Thanks for screwing up notices on me YT!
Never did any formal studies but have grabbed bits and pieces of academic precolonization history since before I graduated high school back in the late 80s. Would be dangerous if I had taken notes over the years.
I've been wanting to look a little bit more into the genetic group migrations along with the tool and language/cultural groupings. It seems like every 20 years or so genetics or complimentary dating methods from a site end up bring human habitation back a few more thousand years.
We have a indian burial mound in south east missouri in a town called honersville mo i apways wondered who built it have you ever heard of it?
i recently bought 6 cases of Dalton points and tools from the Olive Garden site and would like to know more about the site and where i can donate these to a local museum affiliated with the site .. anyone have any ideas who i should be contacting ?
Nice, i live in this area
How did you get to where you are now? I envy you to some degree. I would also like to be an archeologist. I find you are quite intelligent, as such I subscribed.
I got my BA in Anthropology with an archaeology concentration in 2011. I started doing field work immediately after that. Then I went to grad school after 7 or 8 years.
Given the importance of stone knapping as a technology, the many instances of decorative stone preferred selection for tools, and the fact of very ornate, enormously skilled aztec knapped artifacts, a ceremonial knapped object, like the knapped crystal dagger from iberia, is not sorprising.
Im glad i found this channel. Always wanted to know the people's before the "native American " . 12k years aho would be 10,000BC. So that would be right after the ice age? So hard to fathom that much time past.
These people aren't before the native americans. They're the ancestors of the native americans.
i would like to know how a tree is cut down and processed with these adzs
@10:27 it's a dance blade
Do you think the Rio Grande River was navigated by dug out canoes ?
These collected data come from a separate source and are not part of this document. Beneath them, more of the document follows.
(* ===== verification/PeerTasks.v ===== *)
(** * The tasks of a connection (crates/bit_rev/src/peer_connection.rs)

    The requester, the uploader and the ticker of a connection, its opening
    messages, and the connections of a torrent together with the task that writes
    finished pieces.  A task is a program counter that names the point where it
    waits, and a step from one such point to the next; between two steps of a task
    any other task can run.  A wait for a permit, for bandwidth, a timer or a
    wake-up can end at any time. *)

From S2P Require Import Prelude Bencode Value Bitfield Message PeerStates Picker Download Storage ExtHandshake.
From S2P Require Import Peers Metadata Pex Registry Pipeline AllowedFast PeerHandler.

#[local] Open Scope handler_scope.

(** ** The requester *)

(** What is left to request: blocks of a reserved piece, or endgame blocks. *)
Inductive ReqCont :=
| KPiece (piece : PieceWork) (rest : list BlockRequest)
| KBlocks (rest : list BlockRequest).

(** Where the requester waits: for the metadata, at the head of its loop, for a
    permit of the pipeline, for bandwidth. *)
Inductive ReqPc :=
| RqStart
| RqMetadata
| RqTop
| RqPermit (k : ReqCont) (req : BlockRequest)
| RqBandwidth (k : ReqCont) (req : BlockRequest).

Inductive Sbr := SbrStop | SbrNext | SbrWait.

Section Tasks.
Context (L : Lib).
#[local] Instance tasks_ext : Extension AnyExt := handler_ext L.

(** [acquire_pipeline_slot], up to the wait for the semaphore. *)
Definition acquire_enter (now : Instant) : M () := expire_stale_requests L now >>> maybe_snub now.

(** [send_block_request], up to that wait. *)
Definition block_request_start (now : Instant) (req : BlockRequest) : M Sbr :=
  let* downloading := wget is_downloading in
  if negb downloading then ret SbrStop
  else
    let* want := dget (fun d => wanted d (br_index req)) in
    if negb want then release (br_index req) >>> ret SbrNext
    else acquire_enter now >>> ret SbrWait.

(** [send_block_request], from the bandwidth on. *)
Definition block_request_issue (now : Instant) (req : BlockRequest) : M bool :=
  let* downloading := wget is_downloading in
  let* want := dget (fun d => wanted d (br_index req)) in
  if negb downloading || negb want then pmod refill_pipeline_slot >>> ret downloading
  else
    let* peer := hget h_peer in
    let* assigned := dop (fun d => assign_block d now req peer) in
    if negb assigned then pmod refill_pipeline_slot >>> ret true
    else
      hmod (fun h => let d := h_delivery h in
        set_h_delivery (mkDelivery (dv_snubbed d) (dv_last_block_at d) (first_some (dv_first_request_at d) (Some now))
          (dv_interested_since d) (dv_window_start d) (dv_window_bytes d) (dv_last_rate d)) h) >>>
      hmod (fun h => set_h_outstanding (<[req := now]> (h_outstanding h)) h) >>>
      send (format_request (br_index req) (br_begin req) (br_length req)) >>>
      ret true.

(** The loops of [request_piece_blocks] and [request_endgame_blocks]. *)
Fixpoint piece_loop (now : Instant) (piece : PieceWork) (rest : list BlockRequest) : M ReqPc :=
  match rest with
  | [] => ret RqTop
  | req :: rest =>
      let* downloading := wget is_downloading in
      let* want := dget (fun d => wanted d (pw_index piece)) in
      if negb downloading || negb want then release (pw_index piece) >>> ret RqTop
      else
        let* s := block_request_start now req in
        match s with
        | SbrStop => ret RqTop
        | SbrNext => piece_loop now piece rest
        | SbrWait => ret (RqPermit (KPiece piece rest) req)
        end
  end.

Fixpoint blocks_loop (now : Instant) (rest : list BlockRequest) : M ReqPc :=
  match rest with
  | [] => ret RqTop
  | req :: rest =>
      let* s := block_request_start now req in
      match s with
      | SbrStop => ret RqTop
      | SbrNext => blocks_loop now rest
      | SbrWait => ret (RqPermit (KBlocks rest) req)
      end
  end.

Definition request_piece_blocks (now : Instant) (piece : PieceWork) : M ReqPc := piece_loop now piece (piece_blocks piece).

Definition request_endgame_blocks (now : Instant) : M ReqPc :=
  let* peer_has := peer_bitfield in
  let* h := hget id in
  let want := (pl_depth (h_pipeline h) - size (h_outstanding h))%nat in
  let* blocks := dget (fun d => endgame_blocks d now (h_peer h) peer_has want) in
  blocks_loop now blocks.

(** [self.downloaded().pick(..)]; one round is enough, nobody reserves in between. *)
Definition pick_piece (peer_has : Bitfield) (prefer : list u32) : M (option u32) :=
  let* peer := hget h_peer in
  let* d := dget id in
  match pick 1 (lib_choose L) d peer peer_has prefer with
  | None => panic
  | Some (r, d) => dmod (fun _ => d) >>> ret r
  end.

(** Request the blocks of the piece that was picked, or do [otherwise]. *)
Definition request_picked (now : Instant) (picked : option u32) (otherwise : M ReqPc) : M ReqPc :=
  match picked with
  | None => otherwise
  | Some index =>
      let* piece := dget (fun d => get_piece d index) in
      match piece with
      | Some p => request_piece_blocks now (piece_work p)
      | None => otherwise
      end
  end.

(** One round of [task_peer_chunk_requester].  The snub check after a minute
    without an unchoke is the one the next round starts with. *)
Definition requester_top (now : Instant) : M ReqPc :=
  let* downloading := wget is_downloading in
  if negb downloading then refresh_interest L now >>> ret RqTop
  else
    maybe_snub now >>>
    expire_stale_requests L now >>>
    drain_download_cancels >>>
    cancel_unwanted_outstanding L >>>
    refresh_interest L now >>>
    let* complete := dget is_complete in
    if complete then refresh_interest L now >>> ret RqTop
    else
      let* choked := hget h_chocked in
      let* allowed := needed_allowed_fast_pieces L in
      let can_request_fast := choked && negb (bool_decide (allowed = [])) in
      let* endgame := dget in_endgame in
      let* snubbed := hget (fun h => dv_snubbed (h_delivery h)) in
      let* needed := peer_has_needed_piece in
      if negb needed && negb can_request_fast && negb endgame then ret RqTop
      else if choked then
        let rest := if endgame && can_request_fast then request_endgame_blocks now else ret RqTop in
        if negb (bool_decide (allowed = [])) && (negb snubbed || endgame) then
          let* count := dget piece_count in
          let allowed_bf := fold_left (fun bf index => set_piece bf (Z.to_nat index)) allowed (with_piece_count count) in
          let* picked := pick_piece allowed_bf allowed in
          request_picked now picked rest
        else rest
      else if endgame then request_endgame_blocks now
      else if snubbed then
        let* endgame := dget in_endgame in
        if endgame then request_endgame_blocks now else ret RqTop
      else
        let* peer_has := peer_bitfield in
        let* preferred := hget (fun h => filter (fun index => has_piece peer_has (Z.to_nat index) = true) (preferred_piece_indices L h)) in
        let* picked := pick_piece peer_has preferred in
        request_picked now picked
          (let* endgame := dget in_endgame in if endgame then request_endgame_blocks now else ret RqTop).

Definition resume_requests (now : Instant) (k : ReqCont) : M ReqPc :=
  match k with
  | KPiece piece rest => piece_loop now piece rest
  | KBlocks rest => blocks_loop now rest
  end.

(** The requester goes on from where it waits. *)
Definition requester_step (now : Instant) (pc : ReqPc) : M ReqPc :=
  match pc with
  | RqStart => let* count := dget piece_count in if (count =? 0)%nat then ret RqMetadata else ret RqTop
  | RqMetadata =>
      let* count := dget piece_count in
      if (count =? 0)%nat then ret RqMetadata
      else apply_have_hint >>> send_post_metadata_bitfield >>> ret RqTop
  | RqTop => requester_top now
  | RqPermit k req =>
      let* p := hget h_pipeline in
      match take_permit p with
      | Some p => hmod (set_h_pipeline p) >>> ret (RqBandwidth k req)
      | None => ret (RqPermit k req)
      end
  | RqBandwidth k req =>
      let* go := block_request_issue now req in
      if go then resume_requests now k else ret RqTop
  end.

(** No permit for 20 seconds. *)
Definition requester_timeout (now : Instant) (pc : ReqPc) : M ReqPc :=
  match pc with
  | RqPermit k req =>
      pmod halve_pipeline >>>
      expire_stale_requests L now >>>
      let* downloading := wget is_downloading in
      if negb downloading then ret RqTop else acquire_enter now >>> ret (RqPermit k req)
  | pc => ret pc
  end.

(** ** The uploader *)

Inductive UpPc :=
| UpTop
| UpLoop
| UpRead (req : BlockRequest)
| UpReading (req : BlockRequest) (r : Reading)   (* a thread reads the files *)
| UpBandwidth (req : BlockRequest) (data : bytes).

Definition uploader_step (pc : UpPc) : M UpPc :=
  let* downloading := wget is_downloading in
  match pc with
  | UpTop =>
      if negb downloading then reject_upload_queue false >>> ret UpTop
      else let* state := own_state in ret (match state with Some _ => UpLoop | None => UpTop end)
  | UpLoop =>
      if negb downloading then reject_upload_queue false >>> ret UpTop
      else
        let* choking := own_am_choking in
        when choking (reject_upload_queue true) >>>
        let* queue := hget h_upload_queue in
        match queue with
        | [] => ret UpTop
        | req :: rest =>
            hmod (set_h_queue rest) >>>
            let* allowed := is_allowed_fast_for_peer (br_index req) in
            if choking && negb allowed then send_reject req >>> ret UpLoop else ret (UpRead req)
        end
  | UpRead req =>
      let* w := wget id in
      match read_begin (w_storage w) (br_index req) (br_begin req) (br_length req) with
      | None => panic
      | Some (r, storage) =>
          wmod (set_storage storage) >>>
          match r with
          | ReadFails _ => send_reject req >>> ret UpLoop
          | ReadHit data => ret (UpBandwidth req data)
          | ReadFiles r => ret (UpReading req r)
          end
      end
  | UpReading req r =>
      match rg_ranges r with
      | _ :: _ => ret pc
      | [] =>
          let* w := wget id in
          match read_end (w_storage w) (br_index req) (br_begin req) (br_length req) (rg_out r) with
          | None => panic
          | Some (data, storage) => wmod (set_storage storage) >>> ret (UpBandwidth req data)
          end
      end
  | UpBandwidth req data =>
      if negb downloading then send_reject req >>> ret UpLoop
      else
        send (format_piece (br_index req) (br_begin req) data) >>>
        let len := Z.of_nat (length data) in
        wmod (fun w => set_uploaded (wrap64 (w_uploaded w + len)) w) >>>
        upd_state (fun s => set_ps_counters (bytes_downloaded (stats s)) (wrap64 (bytes_uploaded (stats s) + len))
          (download_cancels (stats s)) s) >>>
        ret UpLoop
  end.

(** The thread that reads: a call gives at most [n] bytes, or an error ([None]). *)
Definition uploader_read (n : option nat) (pc : UpPc) : M UpPc :=
  match pc with
  | UpReading req r =>
      let* w := wget id in
      match match n with Some n => read_some (w_storage w) n r | None => Some None end with
      | None => panic
      | Some None => send_reject req >>> ret UpLoop
      | Some (Some r) => ret (UpReading req r)
      end
  | _ => ret pc
  end.

(** ** The ticker *)

Definition extension_tick (now : Instant) : M () :=
  let* session := hget h_extensions in
  let* w := wget id in
  let '(outgoing, session, sh) :=
    session_on_tick (lib_extensions L) now session (mkShared (w_metadata w) (w_ps w) (w_piece_hashes w)) in
  hmod (set_h_extensions session) >>>
  wmod (fun w => set_metadata (sh_metadata sh) (set_ps (sh_states sh) w)) >>>
  for_each outgoing send >>>
  if Registry.should_disconnect (lib_extensions L) session
  then let* peer := hget h_peer in emit (OutWriter peer Disconnect) >>> fail ExtensionDisconnect
  else ret ().

(** ** The connection *)

(** The reader waits for a message or for the hash of a piece. *)
Inductive RdPc :=
| RdIdle
| RdVerify (index : u32) (piece : PieceWork) (buf : bytes).

Record Conn := mkConn { c_h : PeerHandler; c_rd : RdPc; c_rq : ReqPc; c_up : UpPc }.

Definition send_dht_port (dht_port : option u16) (peer_dht : bool) : list Message :=
  match dht_port with
  | Some port => if peer_dht && negb (port =? 0) then [Port port] else []
  | None => []
  end.

Definition send_extension_handshake (listen_port : u16) (h : PeerHandler) (w : World) : list Message :=
  if h_extension_protocol h
  then [outgoing_handshake (if listen_port =? 0 then None else Some listen_port) (metadata_size (w_metadata w)) (h_extensions h)]
  else [].

Definition send_initial_bitfield (h : PeerHandler) (d : DownloadState) : list Message :=
  let fast := fx_enabled (h_fast h) in
  if (piece_count d =? 0)%nat then if fast then [HaveNone] else []
  else
    let bf := our_bitfield d in
    if fast then [if is_complete d then HaveAll else if bf_is_empty bf then HaveNone else MBitfield (bf_bytes bf)]
    else if negb (bf_is_empty bf) then [MBitfield (bf_bytes bf)] else [].

(** The allowed-fast set is kept on both sides and announced. *)
Definition send_allowed_fast (fuel : nat) (info_hash : bytes) : M () :=
  let* h := hget id in
  if negb (fx_enabled (h_fast h)) then ret ()
  else
    let* count := dget (fun d => wrap32 (Z.of_nat (piece_count d))) in
    match generate_allowed_fast_for_ip fuel (lib_sha1 L) (addr_ip (h_peer h)) info_hash count DEFAULT_ALLOWED_FAST_SET_SIZE with
    | None => panic
    | Some set =>
        hmod (fun h => let f := h_fast h in
          set_h_fast (mkFast (fx_enabled f) (fx_peer_allowed f) (list_to_set set ∪ fx_our_allowed f) (fx_suggested f)) h) >>>
        upd_state (fun s => set_ps_extensions (fast_extension s) (extension_protocol s) (peer_allowed_fast s)
          (list_to_set set ∪ our_allowed_fast s) (suggested_pieces s) s) >>>
        for_each set (fun index => send (AllowedFast index))
    end.

Definition from_config (now : Instant) (peer : SocketAddr) (extensions : ExtensionSession AnyExt) (dht : bool) : PeerHandler :=
  mkHandler peer true 0 HintUnknown [] storm_default ∅ (mkFast false ∅ ∅ []) false extensions pipeline_new
    (mkDelivery false None None None now 0 0) dht.
End Tasks.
Now, even more lethal! But, wait... there's more!
Olive branch site.
Most data you will find on dalton occupation ASAA
When you say that these native Americans were the 1st into making cemeteries or the 1st cemetery. When these natives buried their dead was it from like just their camp or was it maybe from a region? You and I have corresponded before about an area in Bridgeport close to Russel Cave that was on an industrial site where over 200 bodies were buried it was anticipated that they were many more buried there but they only disturbed where they were adding a railroad spur as you know this area is rich in woodland Indian sites. Is it a theory that life was good enough in this region that the Indians used this area for just their camps over the years because of a milder climate, the Tennessee River being close, and more game that they didn't have to move often to find what they needed to live so they buried their dead there over the years? I am not sure about the estimate of the oldest set of bones found but I do know that they were buried on top of each other and covered with a mixture of soil and mussel shells, why did they add the shells was it because they had plenty of them? I have heard that they did this to help to deter animals from digging them up. Could the Indians at Russel Cave preceded this tribe? What kind of estimate have archaeologist have of the Indians that lived along the Tennessee River I know from Moccasin Bend to Bridgeport Alabama, the amount had to be staggering over time, and you can't leave out a well known cave called Nickajack Cave that was thought to have been a meeting place for a lot of the tribes in this area it is now flooded but was heavily excavated before TVA dammed the river but it was thought that a staggering amount of relics was flooded. Then you have what's called shell mound that's a stones throw from Nickajack Cave it was and still is very rich in Indian artifacts that is protected by TVA, thanks for the videos that you post about these remarkable people they never get the respect for shaping North America and we are able to learn from them from great archaeologist like you.
Miigwetch!
You just chopped a rock and killed an animal. Like daddy taught you.
Again, I like much of your education, but dads taught kids, even into 1950s. Race doesnt change this.